Definition iter_inner (store : Store) (table_key_range : TableKeyRange) (read_options : ReadOptions.t) (imms : list SharedBufferBatch.t)
    (uncommitted_ssts : list SstableInfo.t) (committed : HummockVersionCommon.t) : io factory :=
  let table_id := ReadOptions.table_id read_options in
  f ← rfold (IteratorFactory.add_batch_iter D) imms (IteratorFactory.default D);
  let user_key_range := bound_table_key_range table_id table_key_range in
  let hash := (λ hint, hash_for_bloom_filter xxh64 hint table_id) <$> ReadOptions.prefix_hint read_options in
  bind_io (add_ssts (IteratorFactory.add_staging_sst_iter D) false user_key_range hash store f uncommitted_ssts) (λ store f,
    levels ← PinnedVersion.levels committed table_id;
    add_levels table_id table_key_range hash store f levels).

Abbreviation payload := (MergeIterator.t (HummockIteratorUnion
  (MergeIterator.t (HummockIteratorUnion (SharedBufferBatchIterator.t D true) TI (PhantomHummockIterator D) (PhantomHummockIterator D)))
  TI (ConcatIteratorInner.t Store TI) (FromRustIterator.t B))).

(** The merged iterator over everything the version holds of the range. *)
Definition payload_of (store : Store) (table_key_range : TableKeyRange) (read_options : ReadOptions.t) (read_version_tuple : ReadVersionTuple)
    (memtable_iter : option (FromRustIterator.t B)) : io payload :=
  let '(imms, uncommitted_ssts, committed) := read_version_tuple in
  bind_io (iter_inner store table_key_range read_options imms uncommitted_ssts committed) (λ store f,
    Ret (store, inr (IteratorFactory.build D B f memtable_iter))).

#[local] Existing Instance SharedBufferBatchIterator.batch_iter.

(** The operations of the payload. *)
Definition payload_iter {bh : BinaryHeap} : HummockIterator.t payload :=
  MergeIterator.merge_iter (it := union_iter (i1 := MergeIterator.merge_iter) (i3 := ConcatIteratorInner.concat_iter sstable create)).

Context {bh : BinaryHeap} (fuel : nat).

(** [iter_with_memtable]; [iter] has no mem-table. *)
Definition iter_with_memtable (store : Store) (table_key_range : TableKeyRange) (epoch : Z) (read_options : ReadOptions.t) (read_version_tuple : ReadVersionTuple)
    (memtable_iter : option (FromRustIterator.t B)) : outcome (HummockResult (HummockStorageIterator.t payload)) :=
  '(_, r) ← payload_of store table_key_range read_options read_version_tuple memtable_iter;
  match r with
  | inl e => Ret (inl e)
  | inr merge_iter =>
      let min_epoch := gen_min_epoch epoch (ReadOptions.retention_seconds read_options) in
      let user_key_range := bound_table_key_range (ReadOptions.table_id read_options) table_key_range in
      '(user_iter, r) ← UserIterator.rewind (it := payload_iter) fuel (UserIterator.new merge_iter user_key_range epoch min_epoch);
      Ret (match r with inl e => inl e | inr _ => inr (HummockStorageIterator.new user_iter) end)
  end.

Definition rev_iter (store : Store) (table_key_range : TableKeyRange) (epoch : Z) (read_options : ReadOptions.t) (read_version_tuple : ReadVersionTuple)
    (memtable_iter : option (FromRustIterator.t B)) : outcome (HummockResult (HummockStorageRevIterator.t payload)) :=
  '(_, r) ← payload_of store table_key_range read_options read_version_tuple memtable_iter;
  match r with
  | inl e => Ret (inl e)
  | inr merge_iter =>
      let min_epoch := gen_min_epoch epoch (ReadOptions.retention_seconds read_options) in
      let user_key_range := bound_table_key_range (ReadOptions.table_id read_options) table_key_range in
      '(user_iter, r) ← BackwardUserIterator.rewind (it := payload_iter) fuel (BackwardUserIterator.new merge_iter user_key_range epoch min_epoch);
      Ret (match r with inl e => inl e | inr _ => inr (HummockStorageRevIterator.new user_iter) end)
  end.

End scan.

========================

Problem statement
Please return only the lines from the one with "outcome (HummockResult (HummockStorageIterator.t" through the end of the listing, each exactly as written, first and last included.

Solution for this problem
    (memtable_iter : option (FromRustIterator.t B)) : outcome (HummockResult (HummockStorageIterator.t payload)) :=
  '(_, r) ← payload_of store table_key_range read_options read_version_tuple memtable_iter;
  match r with
  | inl e => Ret (inl e)
  | inr merge_iter =>
      let min_epoch := gen_min_epoch epoch (ReadOptions.retention_seconds read_options) in
      let user_key_range := bound_table_key_range (ReadOptions.table_id read_options) table_key_range in
      '(user_iter, r) ← UserIterator.rewind (it := payload_iter) fuel (UserIterator.new merge_iter user_key_range epoch min_epoch);
      Ret (match r with inl e => inl e | inr _ => inr (HummockStorageIterator.new user_iter) end)
  end.

Definition rev_iter (store : Store) (table_key_range : TableKeyRange) (epoch : Z) (read_options : ReadOptions.t) (read_version_tuple : ReadVersionTuple)
    (memtable_iter : option (FromRustIterator.t B)) : outcome (HummockResult (HummockStorageRevIterator.t payload)) :=
  '(_, r) ← payload_of store table_key_range read_options read_version_tuple memtable_iter;
  match r with
  | inl e => Ret (inl e)
  | inr merge_iter =>
      let min_epoch := gen_min_epoch epoch (ReadOptions.retention_seconds read_options) in
      let user_key_range := bound_table_key_range (ReadOptions.table_id read_options) table_key_range in
      '(user_iter, r) ← BackwardUserIterator.rewind (it := payload_iter) fuel (BackwardUserIterator.new merge_iter user_key_range epoch min_epoch);
      Ret (match r with inl e => inl e | inr _ => inr (HummockStorageRevIterator.new user_iter) end)
  end.

End scan.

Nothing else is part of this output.